= Task goal =
In the listing below, find the line containing "(** [ListenerAdapter] and" and the line containing "Definition NewDispatcher : dispatcher". Repeat exactly those two lines and every line between them, nothing more.

= Extracted data =
(** A protocol is made only after its exchange, queue and binding have been declared,
    in this order. *)
Theorem protocol_declared config h p :
  follows (NewProtocolFromConfig config) h (Ret (inl p)) ->
  h = [(ExchangeDeclare (cExchange config) "topic" true false false false, None);
       (QueueDeclare (cQueue config) true false false false, None);
       (QueueBind (cQueue config) (cRoutingKey config) (cExchange config) false, None)] /\
  NewSender (cExchange config) (cRoutingKey config) (SenderOptions config) = inl (sender p) /\
  NewReceiver true (cQueue config) (ReceiverOptions config) = inl (receiver p).
Proof.
  unfold NewProtocolFromConfig. intros Hf.
  do 3 (apply follows_Call in Hf as ([err|] & ? & -> & Hf); [by apply follows_Ret in Hf as [_ [=]]|]).
  apply follows_Ret in Hf as [-> Hf].
  destruct (NewSender _ _ _) as [s|]; [|done]. destruct (NewReceiver _ _ _) as [r|]; [|done]. by injection Hf as ->.
Qed.

(** ** [eventdispatcher] *)

Definition ErrNoListener : error := ErrNew "no listener registered for the event".
Definition ErrFailedToUnmarshalEvent : error := ErrNew "failed to unmarshal event data".

Section Dispatcher.
Context {Event : Type} (Type_ : Event -> string).

(** What a listener's [Handle] may return for an event. *)
Definition Listener := Event -> option error -> Prop.

(** [ListenerAdapter] and [ListenerFunc]: the event's data as a [T], given to [l]. *)
Definition ListenerAdapter {T} (DataAs : Event -> T + error) (l : T -> option error -> Prop) : Listener :=
  fun event err =>
    match DataAs event with
    | inr _ => err = Some ErrFailedToUnmarshalEvent
    | inl data => l data err
    end.

(** The map of listeners, and the dispatches that hold the read lock: the event and
    the listeners found for it, with the state of their group, or none. *)
Context {G : Type} `{!ErrGroup G}.

Inductive dispatch := NoListener | Handling (event : Event) (ls : list Listener) (st : dispatching G).

Record dispatcher := mkDispatcher {
  listeners : gmap string (list Listener);
  dispatches : gmap nat dispatch;              (* under way, by caller *)
  ended_ : list (nat * option error)            (* results, in order *)
}.

Definition NewDispatcher : dispatcher := mkDispatcher ∅ ∅ [].

(** [AddListener] between its lock and unlock. *)
Definition AddListener (typed : string) (l : Listener) (m : gmap string (list Listener)) : gmap string (list Listener) :=
  let m := match m !! typed with None => <[typed := []]> m | Some _ => m end in
  <[typed := default [] (m !! typed) ++ [l]]> m.

Definition Reset (_ : gmap string (list Listener)) : gmap string (list Listener) := ∅.

(** The loop of [Dispatch] over the map, in the order [range] takes: the listeners
    of the first entry with the event's type. *)
Fixpoint find_listeners (order : list (string * list Listener)) (typed : string) : option (list Listener) :=
  match order with
  | [] => None
  | (t, ls) :: order => if String.eqb typed t then Some ls else find_listeners order typed
  end.

Definition begin_dispatch (order : list (string * list Listener)) (event : Event) : dispatch :=
  match find_listeners order (Type_ event) with
  | Some ls => Handling event ls (dispatch_start ls)
  | None => NoListener
  end.

(** Steps of the callers.  A write section runs only while no dispatch holds the read
    lock; a dispatch holds it until it returns. *)
Inductive dispatcher_step : dispatcher -> dispatcher -> Prop :=
| step_AddListener m done_ typed l :
    dispatcher_step (mkDispatcher m ∅ done_) (mkDispatcher (AddListener typed l m) ∅ done_)
| step_Reset m done_ :
    dispatcher_step (mkDispatcher m ∅ done_) (mkDispatcher (Reset m) ∅ done_)
| step_Dispatch m ds done_ caller event order : ds !! caller = None -> order ≡ₚ map_to_list m ->
    dispatcher_step (mkDispatcher m ds done_) (mkDispatcher m (<[caller := begin_dispatch order event]> ds) done_)
| step_listeners m ds done_ caller event ls st st' : ds !! caller = Some (Handling event ls st) ->
    dispatch_step ls (fun l => l event) st st' ->
    dispatcher_step (mkDispatcher m ds done_) (mkDispatcher m (<[caller := Handling event ls st']> ds) done_)
| step_return m ds done_ caller event ls st err : ds !! caller = Some (Handling event ls st) ->
    outcome st = Some err ->
    dispatcher_step (mkDispatcher m ds done_) (mkDispatcher m (delete caller ds) (done_ ++ [(caller, err)]))
| step_none m ds done_ caller : ds !! caller = Some NoListener ->
    dispatcher_step (mkDispatcher m ds done_)
      (mkDispatcher m (delete caller ds) (done_ ++ [(caller, Some ErrNoListener)])).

= Solution to the problem =
(** [ListenerAdapter] and [ListenerFunc]: the event's data as a [T], given to [l]. *)
Definition ListenerAdapter {T} (DataAs : Event -> T + error) (l : T -> option error -> Prop) : Listener :=
  fun event err =>
    match DataAs event with
    | inr _ => err = Some ErrFailedToUnmarshalEvent
    | inl data => l data err
    end.

(** The map of listeners, and the dispatches that hold the read lock: the event and
    the listeners found for it, with the state of their group, or none. *)
Context {G : Type} `{!ErrGroup G}.

Inductive dispatch := NoListener | Handling (event : Event) (ls : list Listener) (st : dispatching G).

Record dispatcher := mkDispatcher {
  listeners : gmap string (list Listener);
  dispatches : gmap nat dispatch;              (* under way, by caller *)
  ended_ : list (nat * option error)            (* results, in order *)
}.

Definition NewDispatcher : dispatcher := mkDispatcher ∅ ∅ [].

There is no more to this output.